§ PROVIDED INFORMATION:
(** On valid flags the two variants do the same work: in the same
    environment they make the same [UploadPart] calls in the same order,
    pass the same manifests to [CompleteMultipartUpload], and end with the
    same status. *)
Theorem variants_agree_on_valid_flags a env :
  missing_flag (bucket a) (key a) (filePath a) = false ->
  minimumChunkSize <= chunkSize a ->
  uploads (fst (run (MainGo.main a) env)) = uploads (fst (run (Refactored.main a) env)) /\
  completions (fst (run (MainGo.main a) env)) =
    completions (fst (run (Refactored.main a) env)) /\
  snd (run (MainGo.main a) env) = snd (run (Refactored.main a) env).
Proof.
  intros Hflags Hmin.
  assert (Hpos : 0 <= chunkSize a) by (unfold minimumChunkSize in Hmin; lia).
  assert (Hsmall : (chunkSize a <? minimumChunkSize) = false) by (apply Z.ltb_ge; lia).
  assert (Hval : validation a = []) by (unfold validation; now rewrite Hflags, Hsmall).
  destruct (LoadDefaultConfig env) as [cerr|] eqn:Hcfg.
  { rewrite (main_config_error env a cerr Hcfg),
      (refactored_config_error env a cerr Hflags Hmin Hcfg), Hval. now repeat split. }
  destruct (os_Open env (filePath a)) as [f|oerr] eqn:Hopen;
    destruct (CreateMultipartUpload_resp env (bucket a) (key a))
      as [uploadID|crerr] eqn:Hcreate.
  - (* a session and an open file: the loops run in step *)
    destruct (main_session_run env a f uploadID Hcfg Hopen Hcreate Hpos)
      as (tl & st & r & Hloop & Hmain).
    destruct (refactored_session a env f uploadID Hflags Hmin Hcfg Hcreate Hopen)
      as (tl' & st' & v & Hloop' & ->).
    pose proof (loops_in_step env a f uploadID (S (length (data f)))
                  (repeat Byte.x00 (Z.to_nat (chunkSize a))) 1 []
                  (loop_start f) (loop_start f) ltac:(repeat split)) as Hsim.
    rewrite Hloop, Hloop' in Hsim.
    pose proof (loop_quiet env (bucket a) (key a) f uploadID (S (length (data f)))
                  (repeat Byte.x00 (Z.to_nat (chunkSize a))) 1 [] (loop_start f)
                  (start_fuel f)) as (Hc & _).
    rewrite Hloop in Hc. cbn [fst] in Hc.
    destruct (session_opened_quiet a uploadID) as (Hqu & _ & Hqc & _).
    cbv zeta.
    inversion Hsim; subst.
    + destruct Hmain as [(Hr & _) | [(ps & err & [= <-] & He & ->) | (ps & [= <-] & He & ->)]];
        [discriminate| |]; rewrite He; cbn [fst snd];
        rewrite !uploads_app, !completions_app, Hqu, Hqc, Hc;
        cbn [uploads completions flat_map app]; rewrite ?app_nil_r; repeat split.
    + destruct Hmain as [(_ & ->) | [(ps & err & Hr & _) | (ps & Hr & _)]];
        try discriminate. cbn [fst snd].
      rewrite !uploads_app, !completions_app in *. rewrite Hqu, Hqc, Hc.
      apply app_eq_nil in Hc. destruct Hc as (Hc & _). rewrite Hc.
      cbn [uploads completions flat_map app]. rewrite ?app_nil_r. repeat split.
    + destruct Hmain as [(_ & ->) | [(ps & err & Hr & _) | (ps & Hr & _)]];
        try discriminate. cbn [fst snd].
      rewrite !uploads_app, !completions_app in *. rewrite Hqu, Hqc, Hc.
      apply app_eq_nil in Hc. destruct Hc as (Hc & _). rewrite Hc.
      cbn [uploads completions flat_map app]. rewrite ?app_nil_r. repeat split.
  - rewrite (main_create_error env a f crerr Hcfg Hopen Hcreate),
      (refactored_create_error env a crerr Hflags Hmin Hcfg Hcreate), Hval.
    now repeat split.
  - rewrite (main_open_error env a oerr Hcfg Hopen),
      (refactored_open_error env a uploadID oerr Hflags Hmin Hcfg Hcreate Hopen), Hval.
    now repeat split.
  - rewrite (main_open_error env a oerr Hcfg Hopen),
      (refactored_create_error env a crerr Hflags Hmin Hcfg Hcreate), Hval.
    now repeat split.
Qed.

Lemma variants_agree_witness :
  completions (fst (run (MainGo.main flags_min) (ok_env abc))) =
  completions (fst (run (Refactored.main flags_min) (ok_env abc))).
Proof.
  refine (proj1 (proj2 (variants_agree_on_valid_flags flags_min (ok_env abc) eq_refl _))).
  unfold flags_min. cbn. lia.
Defined.

(** * More of the loop *)

Lemma progress_app t1 t2 : progress (t1 ++ t2) = progress t1 ++ progress t2.
Proof. apply flat_map_app. Qed.

Lemma sessions_used_app t1 t2 :
  sessions_used (t1 ++ t2) = sessions_used t1 ++ sessions_used t2.
Proof. apply flat_map_app. Qed.


Section LoopPayloads.

Variables (env : Env) (bucket key : string) (f : File) (uploadID : string).

Abbreviation request b pn st :=
  (part_input bucket key uploadID pn (firstn (chunk_len f b st) (unread f st))).

Abbreviation run_loop fuel b pn acc st :=
  (loop fuel bucket key f uploadID b pn acc env st).


(** The progress lines and the recorded parts are the acknowledged uploads:
    one line per upload the service accepted, with its number and ETag, and
    when the loop is left the recorded parts are these, in order, each
    upload having been accepted. *)
Lemma loop_acknowledged fuel b pn acc st :
  (length (unread f st) < fuel)%nat ->
  let res := run_loop fuel b pn acc st in
  let acks := acknowledged env (n_upload st) (uploads (fst (fst res))) in
  progress (fst (fst res)) = map (fun p => (PartNumber p, ETag p)) acks /\
  forall parts,
    snd res = Val parts ->
    parts = acc ++ acks /\ length acks = length (uploads (fst (fst res))).
Proof.
  intros Hfuel. revert fuel b pn acc st Hfuel.
  apply (loop_cases env bucket key f uploadID
           (fun _ _ acc st res =>
              let acks := acknowledged env (n_upload st) (uploads (fst (fst res))) in
              progress (fst (fst res)) = map (fun p => (PartNumber p, ETag p)) acks /\
              forall parts,
                snd res = Val parts ->
                parts = acc ++ acks /\ length acks = length (uploads (fst (fst res))))).
  - intros b pn acc st msg _. cbn. split; [reflexivity|discriminate].
  - intros b pn acc st _ _. cbn. split; [reflexivity|].
    intros parts [= <-]. now rewrite app_nil_r.
  - intros b pn acc st err _ _ Hu. cbn [fst snd].
    change (uploads _) with [request b pn st]. cbn [acknowledged]. rewrite Hu.
    split; [reflexivity|discriminate].
  - intros b pn acc st etag t st' r _ _ Hu (Hp & Hparts). cbn [fst snd] in *.
    change (uploads (_ ++ t)) with (request b pn st :: uploads t).
    change (progress (_ ++ t)) with ((pn, etag) :: progress t).
    cbv zeta. cbn [acknowledged]. rewrite Hu.
    change (n_upload (after_part f b st)) with (S (n_upload st)) in *.
    cbn [map PartNumber ETag PartNumber_ part_input]. rewrite Hp.
    split; [reflexivity|].
    intros parts Hr. destruct (Hparts parts Hr) as (-> & Hlen).
    rewrite <- app_assoc. cbn [app length]. now rewrite Hlen.
Qed.

(** Every call of the loop addresses the one session it was given. *)
Lemma loop_sessions_used fuel b pn acc st :
  (length (unread f st) < fuel)%nat ->
  Forall (fun s => s = (bucket, key, uploadID))
    (sessions_used (fst (fst (run_loop fuel b pn acc st)))).
Proof.
  apply (loop_cases env bucket key f uploadID
           (fun _ _ _ _ res =>
              Forall (fun s => s = (bucket, key, uploadID))
                (sessions_used (fst (fst res))))).
  - intros. constructor.
  - intros. constructor.
  - intros. cbn. repeat constructor.
  - intros b' pn' acc' st' etag t st'' r _ _ _ IH. cbn [fst] in *.
    change (sessions_used (_ ++ t)) with ((bucket, key, uploadID) :: sessions_used t).
    now constructor.
Qed.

§ TASK STATEMENT: Each entry above is to be duplicated exactly, with nothing left out.

§ PROBLEM SOLUTION:
(** On valid flags the two variants do the same work: in the same
    environment they make the same [UploadPart] calls in the same order,
    pass the same manifests to [CompleteMultipartUpload], and end with the
    same status. *)
Theorem variants_agree_on_valid_flags a env :
  missing_flag (bucket a) (key a) (filePath a) = false ->
  minimumChunkSize <= chunkSize a ->
  uploads (fst (run (MainGo.main a) env)) = uploads (fst (run (Refactored.main a) env)) /\
  completions (fst (run (MainGo.main a) env)) =
    completions (fst (run (Refactored.main a) env)) /\
  snd (run (MainGo.main a) env) = snd (run (Refactored.main a) env).
Proof.
  intros Hflags Hmin.
  assert (Hpos : 0 <= chunkSize a) by (unfold minimumChunkSize in Hmin; lia).
  assert (Hsmall : (chunkSize a <? minimumChunkSize) = false) by (apply Z.ltb_ge; lia).
  assert (Hval : validation a = []) by (unfold validation; now rewrite Hflags, Hsmall).
  destruct (LoadDefaultConfig env) as [cerr|] eqn:Hcfg.
  { rewrite (main_config_error env a cerr Hcfg),
      (refactored_config_error env a cerr Hflags Hmin Hcfg), Hval. now repeat split. }
  destruct (os_Open env (filePath a)) as [f|oerr] eqn:Hopen;
    destruct (CreateMultipartUpload_resp env (bucket a) (key a))
      as [uploadID|crerr] eqn:Hcreate.
  - (* a session and an open file: the loops run in step *)
    destruct (main_session_run env a f uploadID Hcfg Hopen Hcreate Hpos)
      as (tl & st & r & Hloop & Hmain).
    destruct (refactored_session a env f uploadID Hflags Hmin Hcfg Hcreate Hopen)
      as (tl' & st' & v & Hloop' & ->).
    pose proof (loops_in_step env a f uploadID (S (length (data f)))
                  (repeat Byte.x00 (Z.to_nat (chunkSize a))) 1 []
                  (loop_start f) (loop_start f) ltac:(repeat split)) as Hsim.
    rewrite Hloop, Hloop' in Hsim.
    pose proof (loop_quiet env (bucket a) (key a) f uploadID (S (length (data f)))
                  (repeat Byte.x00 (Z.to_nat (chunkSize a))) 1 [] (loop_start f)
                  (start_fuel f)) as (Hc & _).
    rewrite Hloop in Hc. cbn [fst] in Hc.
    destruct (session_opened_quiet a uploadID) as (Hqu & _ & Hqc & _).
    cbv zeta.
    inversion Hsim; subst.
    + destruct Hmain as [(Hr & _) | [(ps & err & [= <-] & He & ->) | (ps & [= <-] & He & ->)]];
        [discriminate| |]; rewrite He; cbn [fst snd];
        rewrite !uploads_app, !completions_app, Hqu, Hqc, Hc;
        cbn [uploads completions flat_map app]; rewrite ?app_nil_r; repeat split.
    + destruct Hmain as [(_ & ->) | [(ps & err & Hr & _) | (ps & Hr & _)]];
        try discriminate. cbn [fst snd].
      rewrite !uploads_app, !completions_app in *. rewrite Hqu, Hqc, Hc.
      apply app_eq_nil in Hc. destruct Hc as (Hc & _). rewrite Hc.
      cbn [uploads completions flat_map app]. rewrite ?app_nil_r. repeat split.
    + destruct Hmain as [(_ & ->) | [(ps & err & Hr & _) | (ps & Hr & _)]];
        try discriminate. cbn [fst snd].
      rewrite !uploads_app, !completions_app in *. rewrite Hqu, Hqc, Hc.
      apply app_eq_nil in Hc. destruct Hc as (Hc & _). rewrite Hc.
      cbn [uploads completions flat_map app]. rewrite ?app_nil_r. repeat split.
  - rewrite (main_create_error env a f crerr Hcfg Hopen Hcreate),
      (refactored_create_error env a crerr Hflags Hmin Hcfg Hcreate), Hval.
    now repeat split.
  - rewrite (main_open_error env a oerr Hcfg Hopen),
      (refactored_open_error env a uploadID oerr Hflags Hmin Hcfg Hcreate Hopen), Hval.
    now repeat split.
  - rewrite (main_open_error env a oerr Hcfg Hopen),
      (refactored_create_error env a crerr Hflags Hmin Hcfg Hcreate), Hval.
    now repeat split.
Qed.

Lemma variants_agree_witness :
  completions (fst (run (MainGo.main flags_min) (ok_env abc))) =
  completions (fst (run (Refactored.main flags_min) (ok_env abc))).
Proof.
  refine (proj1 (proj2 (variants_agree_on_valid_flags flags_min (ok_env abc) eq_refl _))).
  unfold flags_min. cbn. lia.
Defined.

(** * More of the loop *)

Lemma progress_app t1 t2 : progress (t1 ++ t2) = progress t1 ++ progress t2.
Proof. apply flat_map_app. Qed.

Lemma sessions_used_app t1 t2 :
  sessions_used (t1 ++ t2) = sessions_used t1 ++ sessions_used t2.
Proof. apply flat_map_app. Qed.


Section LoopPayloads.

Variables (env : Env) (bucket key : string) (f : File) (uploadID : string).

Abbreviation request b pn st :=
  (part_input bucket key uploadID pn (firstn (chunk_len f b st) (unread f st))).

Abbreviation run_loop fuel b pn acc st :=
  (loop fuel bucket key f uploadID b pn acc env st).


(** The progress lines and the recorded parts are the acknowledged uploads:
    one line per upload the service accepted, with its number and ETag, and
    when the loop is left the recorded parts are these, in order, each
    upload having been accepted. *)
Lemma loop_acknowledged fuel b pn acc st :
  (length (unread f st) < fuel)%nat ->
  let res := run_loop fuel b pn acc st in
  let acks := acknowledged env (n_upload st) (uploads (fst (fst res))) in
  progress (fst (fst res)) = map (fun p => (PartNumber p, ETag p)) acks /\
  forall parts,
    snd res = Val parts ->
    parts = acc ++ acks /\ length acks = length (uploads (fst (fst res))).
Proof.
  intros Hfuel. revert fuel b pn acc st Hfuel.
  apply (loop_cases env bucket key f uploadID
           (fun _ _ acc st res =>
              let acks := acknowledged env (n_upload st) (uploads (fst (fst res))) in
              progress (fst (fst res)) = map (fun p => (PartNumber p, ETag p)) acks /\
              forall parts,
                snd res = Val parts ->
                parts = acc ++ acks /\ length acks = length (uploads (fst (fst res))))).
  - intros b pn acc st msg _. cbn. split; [reflexivity|discriminate].
  - intros b pn acc st _ _. cbn. split; [reflexivity|].
    intros parts [= <-]. now rewrite app_nil_r.
  - intros b pn acc st err _ _ Hu. cbn [fst snd].
    change (uploads _) with [request b pn st]. cbn [acknowledged]. rewrite Hu.
    split; [reflexivity|discriminate].
  - intros b pn acc st etag t st' r _ _ Hu (Hp & Hparts). cbn [fst snd] in *.
    change (uploads (_ ++ t)) with (request b pn st :: uploads t).
    change (progress (_ ++ t)) with ((pn, etag) :: progress t).
    cbv zeta. cbn [acknowledged]. rewrite Hu.
    change (n_upload (after_part f b st)) with (S (n_upload st)) in *.
    cbn [map PartNumber ETag PartNumber_ part_input]. rewrite Hp.
    split; [reflexivity|].
    intros parts Hr. destruct (Hparts parts Hr) as (-> & Hlen).
    rewrite <- app_assoc. cbn [app length]. now rewrite Hlen.
Qed.

(** Every call of the loop addresses the one session it was given. *)
Lemma loop_sessions_used fuel b pn acc st :
  (length (unread f st) < fuel)%nat ->
  Forall (fun s => s = (bucket, key, uploadID))
    (sessions_used (fst (fst (run_loop fuel b pn acc st)))).
Proof.
  apply (loop_cases env bucket key f uploadID
           (fun _ _ _ _ res =>
              Forall (fun s => s = (bucket, key, uploadID))
                (sessions_used (fst (fst res))))).
  - intros. constructor.
  - intros. constructor.
  - intros. cbn. repeat constructor.
  - intros b' pn' acc' st' etag t st'' r _ _ _ IH. cbn [fst] in *.
    change (sessions_used (_ ++ t)) with ((bucket, key, uploadID) :: sessions_used t).
    now constructor.
Qed.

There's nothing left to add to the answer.